After Withholding Information, Authorities say Youth Demonstrator Died of Gunshot Wounds
Campaign demands investigation in a case emblematic of deceit, confusion and fear surrounding the disappeared in Iran
Clips of Sohrab’s funeral in Tehran on 13 July 2009
(12 July 2009) Iranian authorities have informed the family of Sohrab Aarabi, 19, that he died of gunshot wounds to his heart, 26 days after he disappeared during a demonstration on 15 June, the International Campaign for Human Rights in Iran reported today.
Aarabi’s mother, Parvin Fahimi, a member of the Mothers for Peace organization, made numerous attempts to obtain information about his situation, taking his photograph to prisons, courts and other addresses. Finally, on 11 July, after the protests commemorating the “18 Tir” student demonstrations in 1999, the family was summoned by the Revolutionary Court and referred to the Investigatory Bureau (Agahi), and asked to identify Sohrab from among several photographs of corpses. According to family members interviewed by the Campaign, his body had arrived at the coroner’s office on 19 June, five days after his disappearance. Sohrab Aarabi was due to begin his university studies this year.

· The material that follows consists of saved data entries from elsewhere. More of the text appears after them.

(* ===== verification/SpinLocker.v ===== *)
(** * The spinning phase locker (src/phase_locker/sync_spinning.rs)

    The implementation of [SyncPhaseLocker] selected by the feature
    [spin_loop]: a [AtomicU32] and loops that wait by spinning. The loops take
    a fuel; every safety statement is for any fuel. *)

From stdpp Require Import base list option numbers relations.
From S2P Require Import Prelude Word Phase Atomics SpinWait Locker Tokens Clients.
Open Scope Z_scope.

Definition SyncPhaseLocker := loc.

Record Lock := LockC { lk_futex : loc; lk_init_phase : Phase; lk_on_unlock : Phase }.
Record ReadLock := ReadLockC { rl_futex : loc; rl_init_phase : Phase }.

Record SyncPhaseGuard (T : Type) := SyncPhaseGuardC { sg_target : T; sg_lock : Lock }.
Record SyncReadPhaseGuard (T : Type) := SyncReadPhaseGuardC { sr_target : T; sr_lock : ReadLock }.
Arguments SyncPhaseGuardC {T} sg_target sg_lock.
Arguments SyncReadPhaseGuardC {T} sr_target sr_lock.
Arguments sg_target {T} s.
Arguments sg_lock {T} s.
Arguments sr_target {T} s.
Arguments sr_lock {T} s.

(** ** The predicates on the lock word *)

Definition has_no_readers (v : u32) : bool :=
  Z.land v (Z.lor READER_OVERF READER_BITS) =? 0.

Definition has_readers_max (v : u32) : bool :=
  Z.land v (Z.lor READER_OVERF READER_BITS) =? Z.lor READER_OVERF READER_BITS.

Definition is_not_write_locked (v : u32) : bool := Z.land v LOCKED_BIT =? 0.

Definition is_write_lockable (v : u32) : bool := is_not_write_locked v && has_no_readers v.

Definition is_read_lockable (v : u32) : bool := is_not_write_locked v && negb (has_readers_max v).

Section spin.
Context {BF : Bitflags} {U : Type}.

(** ** Lock *)

Definition lock_new (futex : loc) (current : u32) : Lock :=
  let p := from_bits_truncate current in LockC futex p p.

Definition lock_phase (lk : Lock) : prog U Phase :=
  v ← do_op (Load (lk_futex lk)); Ret (from_bits_truncate v).

Definition xor_phase (lk : Lock) (xor : Phase) : prog U Phase :=
  v ← do_op (FetchXor (lk_futex lk) xor);
  Ret (from_bits_truncate v .^ xor).

Definition read_lock_new (futex : loc) (current : u32) : ReadLock :=
  ReadLockC futex (from_bits_truncate current).

Definition into_read_lock (lk : Lock) (cur : Phase) : prog U ReadLock :=
  let xor := Z.lor (Z.lor (cur .^ lk_on_unlock lk) LOCKED_BIT) READER_UNITY in
  do_op (FetchXor (lk_futex lk) xor);;
  Ret (read_lock_new (lk_futex lk) (lk_on_unlock lk)).

(** [Drop for Lock]; [Err(_)] is [unreachable!()]. *)
Definition lock_drop (lk : Lock) : prog U unit :=
  let p := lk_init_phase lk in
  r ← do_op (CompareExchange false (lk_futex lk) (Z.lor p LOCKED_BIT) (lk_on_unlock lk));
  match r with
  | Ok _ => Ret tt
  | Err _ => Panic
  end.

Definition read_lock_from (this : Lock) : prog U ReadLock :=
  into_read_lock this (lk_init_phase this).

(** ** ReadLock *)

Fixpoint read_lock_clone_loop (fuel : nat) (self : ReadLock) (spin_wait : SpinWait) (cur : u32)
    : prog U ReadLock :=
  match fuel with
  | O => Diverge
  | S fuel =>
      let wait :=
        let '(_, _, spin_wait) := spin_no_yield spin_wait in
        cur ← do_op (Load (rl_futex self));
        read_lock_clone_loop fuel self spin_wait cur in
      if negb (has_readers_max cur) then
        r ← do_op (CompareExchange true (rl_futex self) cur (wrap 32 (cur + READER_UNITY)));
        match r with
        | Ok _ => Ret (ReadLockC (rl_futex self) (rl_init_phase self))
        | Err _ => wait
        end
      else wait
  end.

Definition read_lock_clone (fuel : nat) (self : ReadLock) : prog U ReadLock :=
  cur ← do_op (Load (rl_futex self));
  read_lock_clone_loop fuel self SpinWait.new cur.

Definition read_lock_drop (self : ReadLock) : prog U unit :=
  do_op (FetchSub 32 (rl_futex self) READER_UNITY);; Ret tt.

(** ** SyncPhaseLocker *)

Definition new (p : Phase) : u32 := p.

Definition phase (self : SyncPhaseLocker) : prog U Phase :=
  v ← do_op (Load self); Ret (from_bits_truncate v).

(** The first attempt of [raw_lock] and [try_raw_lock], on the hint: [Err]
    carries the value of the lock word that was found. *)
Definition hinted_lock (self : SyncPhaseLocker) (how : How) (hint : Phase)
    : prog U (result (LockResult ReadLock Lock) u32) :=
  let cur := hint in
  match how hint with
  | LNNone =>
      cur ← do_op (Load self);
      let p := from_bits_truncate cur in
      match how p with
      | LNNone => Ret (Ok (LRNone p))
      | _ => Ret (Err cur)
      end
  | LNWrite =>
      r ← do_op (CompareExchange true self cur (Z.lor cur LOCKED_BIT));
      match r with
      | Ok _ => Ret (Ok (LRWrite (lock_new self cur)))
      | Err x => Ret (Err x)
      end
  | LNRead =>
      r ← do_op (CompareExchange true self cur (wrap 32 (cur + READER_UNITY)));
      match r with
      | Ok _ => Ret (Ok (LRRead (read_lock_new self cur)))
      | Err x => Ret (Err x)
      end
  end.

(** The read loop of [try_raw_lock]; [None] leaves it by [break]. *)
Fixpoint try_read_loop (fuel : nat) (self : SyncPhaseLocker) (how : How) (cur : u32)
    : prog U (option ReadLock) :=
  match fuel with
  | O => Diverge
  | S fuel =>
      if negb (is_read_lockable cur) then Ret None
      else
        r ← do_op (CompareExchange true self cur (wrap 32 (cur + READER_UNITY)));
        match r with
        | Ok _ => Ret (Some (read_lock_new self cur))
        | Err x =>
            let cur := x in
            if negb (bool_decide (how (from_bits_truncate cur) = LNRead)) then Ret None
            else try_read_loop fuel self how cur
        end
  end.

Aarabi died of a gun-shut wound on his heart but it is not clear if he was first injured and taken to a hospital and died later or that he died on the street on 15 June.
“If Sohrab was shot on the street on 15 June, why was it recorded by the coroner only on 19 June?” asked Hadi Ghaemi, spokesperson for the Campaign.
“We are calling for an independent investigation and a full account of the causes of Sohrab Aarabi’s death, and appropriate follow-up by the Judiciary,” he said. “Such an investigation should also disclose why the authorities waited so long to tell a mother of her son’s death.”
The lack of transparency and calculated delay in releasing the information about Aarabi’s unexplained death only raises anxieties about scores of others who are among the disappeared as well as those who have been held in incommunicado detention, with no contact to family members or lawyers, many for almost a month. An additional approximately 190 persons were arrested following the most recent demonstrations on 9 July.
“Many families fear they will also be told their loved ones were killed in the demonstrations, and will be left to wonder if it is the truth, “ Ghaemi said. “Indeed, the families of the disappeared are suffering from a form of torture because of the absence of credible information.”